PROBLEM:
Below this sentence is a listing; return exactly its lines from the one with "fold_right (fun a" to the one with "(** What is", both kept, and nothing more.

SUPPLIED RECORDS:
(* ===== verification/PlanningKey.v ===== *)
(** The key of a retained coverage search (internal/scheduler/scheduler.go,
    [PlanningFingerprint], and internal/controller/critical_coverage_search.go):
    everything that can change a schedule, but not the exact time. *)
From Stdlib Require Import String.
From S2P Require Import Prelude GoOrder GoFloat GoSort GoStrings Sha256 SchedLoad SchedState.

#[local] Open Scope Z_scope.

(** The normalised candidate of a key. *)
Record criticalCoverageCandidateKey := {
  ck_ID : string;
  ck_RouteKey : string;
  ck_ProfileID : string;
  ck_Protocol : string;
  ck_FailureDomain : string;
  ck_ServingOnly : bool
}.

Record KeyPayload := {
  kp_Limit : Z;
  kp_Scheduler : string;
  kp_Candidates : list criticalCoverageCandidateKey
}.

(** What the code uses of [fmt] and [encoding/json]: the text of a policy under
    [%+v] and the encoding of a payload, which has no field that cannot be
    encoded. *)
Class Encoding : Type := {
  policy_text : Policy -> string;
  marshal_payload : KeyPayload -> string
}.

(** [%t]. *)
Definition bool_text (b : bool) : string := if b then "true" else "false".

Definition protocol_text (p : Protocol) : string :=
  match p with ProtocolVLESS => "vless" | ProtocolTor => "tor" | ProtocolNone => EmptyString end.

Definition concat_text (parts : list string) : string :=
  fold_right (fun a b => (a ++ b)%string) EmptyString parts.

Section Keys.
Context `{Encoding}.

Definition client_id_less (left right : Client) : bool := str_ltb (clientID left) (clientID right).

(** [!since.IsZero() && now.Sub(since) >= dwell]. *)
Definition dwelled (now since : Time) (dwell : Duration) : bool :=
  negb (time_is_zero since) && (dwell <=? time_sub now since).

(** The part of one client. *)
Definition client_text (now : Time) (p : Policy) (c : Client) : string :=
  let a := assignment c in
  (clientID c ++ ":" ++ TCP a ++ ":" ++ UDP a ++ ":" ++
   bool_text (is_active now (InactiveAfter p) c) ++ ":" ++
   bool_text (dwelled now (TCPSince a) (MinimumDwell p)) ++ ":" ++
   bool_text (dwelled now (UDPSince a) (MinimumDwell p)) ++ "|" ++
   "preserve:" ++ bool_text (PreserveTCP c) ++ ":" ++ bool_text (PreserveUDP c) ++ "|" ++
   "reserve:" ++ rs_TCP (AppliedReserve c) ++ ":" ++ rs_UDP (AppliedReserve c) ++ "|")%string.

Definition streak_text (streaks_ : gmap string Z) (key : string) : string :=
  ("streak:" ++ key ++ ":" ++ decimal (default 0 (streaks_ !! key)) ++ "|")%string.

(** The excluded candidates of a client, each once, in order. *)
Definition exclusion_text (s : Scheduler) (client : string) : string :=
  let activeSet : gset string := list_to_set (map x_CandidateID (exclusions_of s client)) in
  concat_text (map (fun c => (client ++ ":" ++ c ++ "|")%string) (sort_strings (elements activeSet))).

Definition sorted_keys {A : Type} (m : gmap string A) : list string :=
  sort_strings (map fst (map_to_list m)).

(** What is hashed, once expired exclusions are gone. *)
Definition fingerprint_text (now : Time) (s : Scheduler) (clients : list Client) : string :=
  (policy_text (policy s) ++ "|" ++
   concat_text (map (client_text now (policy s)) (sort_slice client_id_less clients)) ++
   concat_text (map (streak_text (streaks s)) (sorted_keys (streaks s))) ++
   concat_text (map (exclusion_text s) (sorted_keys (exclusions s))))%string.

(** The fingerprint, and the scheduler without its expired exclusions. *)
Definition PlanningFingerprint (s : Scheduler) (now : Time) (clients : list Client) :
    string * Scheduler :=
  let s := compactExclusionsLocked s now in
  (hex_encode (sha256 (bytes_of (fingerprint_text now s clients))), s).

Definition candidate_id_less (left right : Candidate) : bool := str_ltb (ID left) (ID right).

Definition normalizeCriticalCoverageCandidate (c : Candidate) : criticalCoverageCandidateKey := {|
  ck_ID := ID c; ck_RouteKey := RouteKey c; ck_ProfileID := ProfileID c;
  ck_Protocol := protocol_text (proto c); ck_FailureDomain := FailureDomain c;
  ck_ServingOnly := ServingOnly c |}.

(** [criticalCoveragePlanningKeyWithProofMode]; the proof mode is not used. *)
Definition criticalCoveragePlanningKey (now : Time) (placement : Scheduler)
    (clients : list Client) (candidates : list Candidate) (limit : Z) : string * Scheduler :=
  let orderedClients := sort_slice client_id_less clients in
  let orderedCandidates := sort_slice candidate_id_less candidates in
  let '(fingerprint, placement) := PlanningFingerprint placement now orderedClients in
  let payload := {|
    kp_Limit := limit; kp_Scheduler := fingerprint;
    kp_Candidates := map normalizeCriticalCoverageCandidate orderedCandidates |} in
  (hex_encode (sha256 (bytes_of (marshal_payload payload))), placement).

(** ** Facts *)

Lemma sort_by_id_eq {A : Type} (id : A -> string) (l k : list A) :
  NoDup (map id l) -> l ≡ₚ k ->
  sort_slice (fun a b => str_ltb (id a) (id b)) l = sort_slice (fun a b => str_ltb (id a) (id b)) k.
Proof.
  intros Hnd Hp.
  assert (StrictWeak (fun _ : A => True) (fun a b => str_ltb (id a) (id b)))
    by (by apply (key_strict_weak _ _ id String.compare)).
  apply (sort_slice_Permutation_eq (fun _ => True) (fun a b => str_ltb (id a) (id b)) l k);
    [by apply List.Forall_forall| |done].
  intros x y Hx Hy H1 H2.
  assert (id x = id y) as E by (by apply str_ltb_antisym).
  clear -Hnd Hx Hy E. induction l as [|z l IH]; [done|]. cbn [map] in Hnd.
  apply NoDup_cons in Hnd as [Hz Hnd]. rewrite list_elem_of_In, in_map_iff in Hz.
  destruct Hx as [->|Hx], Hy as [->|Hy]; eauto; exfalso; apply Hz; eauto.
Qed.

(** The classes of a client that depend on the time. *)
Definition time_classes (now : Time) (p : Policy) (c : Client) : bool * bool * bool :=
  (is_active now (InactiveAfter p) c, dwelled now (TCPSince (assignment c)) (MinimumDwell p),
   dwelled now (UDPSince (assignment c)) (MinimumDwell p)).

(** A search survives what cannot change a schedule: the planning key is
    the same for any order of clients and candidates, and at any two times
    between which no client changes class (active, dwelled on TCP, dwelled on
    UDP) and no exclusion expires; computing it only drops expired exclusions. *)
Theorem planning_key_stable now now' s clients clients' candidates candidates' limit :
  NoDup (map clientID clients) -> NoDup (map ID candidates) ->
  clients ≡ₚ clients' -> candidates ≡ₚ candidates' ->
  (forall c, In c clients -> time_classes now (policy s) c = time_classes now' (policy s) c) ->
  compactExclusionsLocked s now = compactExclusionsLocked s now' ->
  criticalCoveragePlanningKey now s clients candidates limit =
    criticalCoveragePlanningKey now' s clients' candidates' limit /\
  (criticalCoveragePlanningKey now s clients candidates limit).2 = compactExclusionsLocked s now.
Proof.
  intros Hc Hk Hpc Hpk Htime Hex. unfold criticalCoveragePlanningKey, PlanningFingerprint.
  split; [|done]. rewrite <- Hex. unfold candidate_id_less, client_id_less.
  rewrite (sort_by_id_eq ID candidates candidates' Hk Hpk).
  rewrite (sort_by_id_eq clientID clients clients' Hc Hpc).
  assert (forall c, In c (sort_slice (fun a b => str_ltb (clientID a) (clientID b)) clients') ->
    client_text now (policy s) c = client_text now' (policy s) c) as Htext.
  { intros c Hin. rewrite sort_slice_In, <- list_elem_of_In, <- Hpc, list_elem_of_In in Hin.
    specialize (Htime c Hin). unfold time_classes in Htime. injection Htime as E1 E2 E3.
    unfold client_text. by rewrite E1, E2, E3. }
  set (ordered_ := sort_slice _ clients') in *.
  assert (fingerprint_text now (compactExclusionsLocked s now) ordered_ =
          fingerprint_text now' (compactExclusionsLocked s now) ordered_) as ->; [|done].
  unfold fingerprint_text. do 3 f_equal. simpl.
  rewrite (map_ext_in _ (client_text now' (policy s))); [done|].
  intros c Hin. apply Htext. by apply sort_slice_In in Hin.
Qed.
End Keys.

(** ** Witness *)

Definition sample_encoding : Encoding := {|
  policy_text := fun p => decimal (MinimumDwell p);
  marshal_payload := fun k => (decimal (kp_Limit k) ++ kp_Scheduler k ++
    concat_text (map ck_ID (kp_Candidates k)))%string |}.

Lemma planning_key_stable_witness :
  let clients := [sample_client "bob" "vless-a" "vless-a"; sample_client "alice" "vless-b" "vless-b"] in
  @criticalCoveragePlanningKey sample_encoding 1010 sample_scheduler clients sample_routes 2 =
    @criticalCoveragePlanningKey sample_encoding 1020 sample_scheduler (rev clients)
      (rev sample_routes) 2 /\
  (@criticalCoveragePlanningKey sample_encoding 1010 sample_scheduler clients sample_routes 2).2 =
    compactExclusionsLocked sample_scheduler 1010.
Proof.
  intros clients.
  apply (@planning_key_stable sample_encoding 1010 1020 sample_scheduler clients (rev clients)
    sample_routes (rev sample_routes) 2).
  - apply (bool_decide_unpack _). by vm_compute.
  - apply (bool_decide_unpack _). by vm_compute.
  - apply Permutation_rev.
  - apply Permutation_rev.
  - intros c [<-|[<-|[]]]; reflexivity.
  - reflexivity.
Defined.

RESULT OF THIS TASK:
  fold_right (fun a b => (a ++ b)%string) EmptyString parts.

Section Keys.
Context `{Encoding}.

Definition client_id_less (left right : Client) : bool := str_ltb (clientID left) (clientID right).

(** [!since.IsZero() && now.Sub(since) >= dwell]. *)
Definition dwelled (now since : Time) (dwell : Duration) : bool :=
  negb (time_is_zero since) && (dwell <=? time_sub now since).

(** The part of one client. *)
Definition client_text (now : Time) (p : Policy) (c : Client) : string :=
  let a := assignment c in
  (clientID c ++ ":" ++ TCP a ++ ":" ++ UDP a ++ ":" ++
   bool_text (is_active now (InactiveAfter p) c) ++ ":" ++
   bool_text (dwelled now (TCPSince a) (MinimumDwell p)) ++ ":" ++
   bool_text (dwelled now (UDPSince a) (MinimumDwell p)) ++ "|" ++
   "preserve:" ++ bool_text (PreserveTCP c) ++ ":" ++ bool_text (PreserveUDP c) ++ "|" ++
   "reserve:" ++ rs_TCP (AppliedReserve c) ++ ":" ++ rs_UDP (AppliedReserve c) ++ "|")%string.

Definition streak_text (streaks_ : gmap string Z) (key : string) : string :=
  ("streak:" ++ key ++ ":" ++ decimal (default 0 (streaks_ !! key)) ++ "|")%string.

(** The excluded candidates of a client, each once, in order. *)
Definition exclusion_text (s : Scheduler) (client : string) : string :=
  let activeSet : gset string := list_to_set (map x_CandidateID (exclusions_of s client)) in
  concat_text (map (fun c => (client ++ ":" ++ c ++ "|")%string) (sort_strings (elements activeSet))).

Definition sorted_keys {A : Type} (m : gmap string A) : list string :=
  sort_strings (map fst (map_to_list m)).

(** What is hashed, once expired exclusions are gone. *)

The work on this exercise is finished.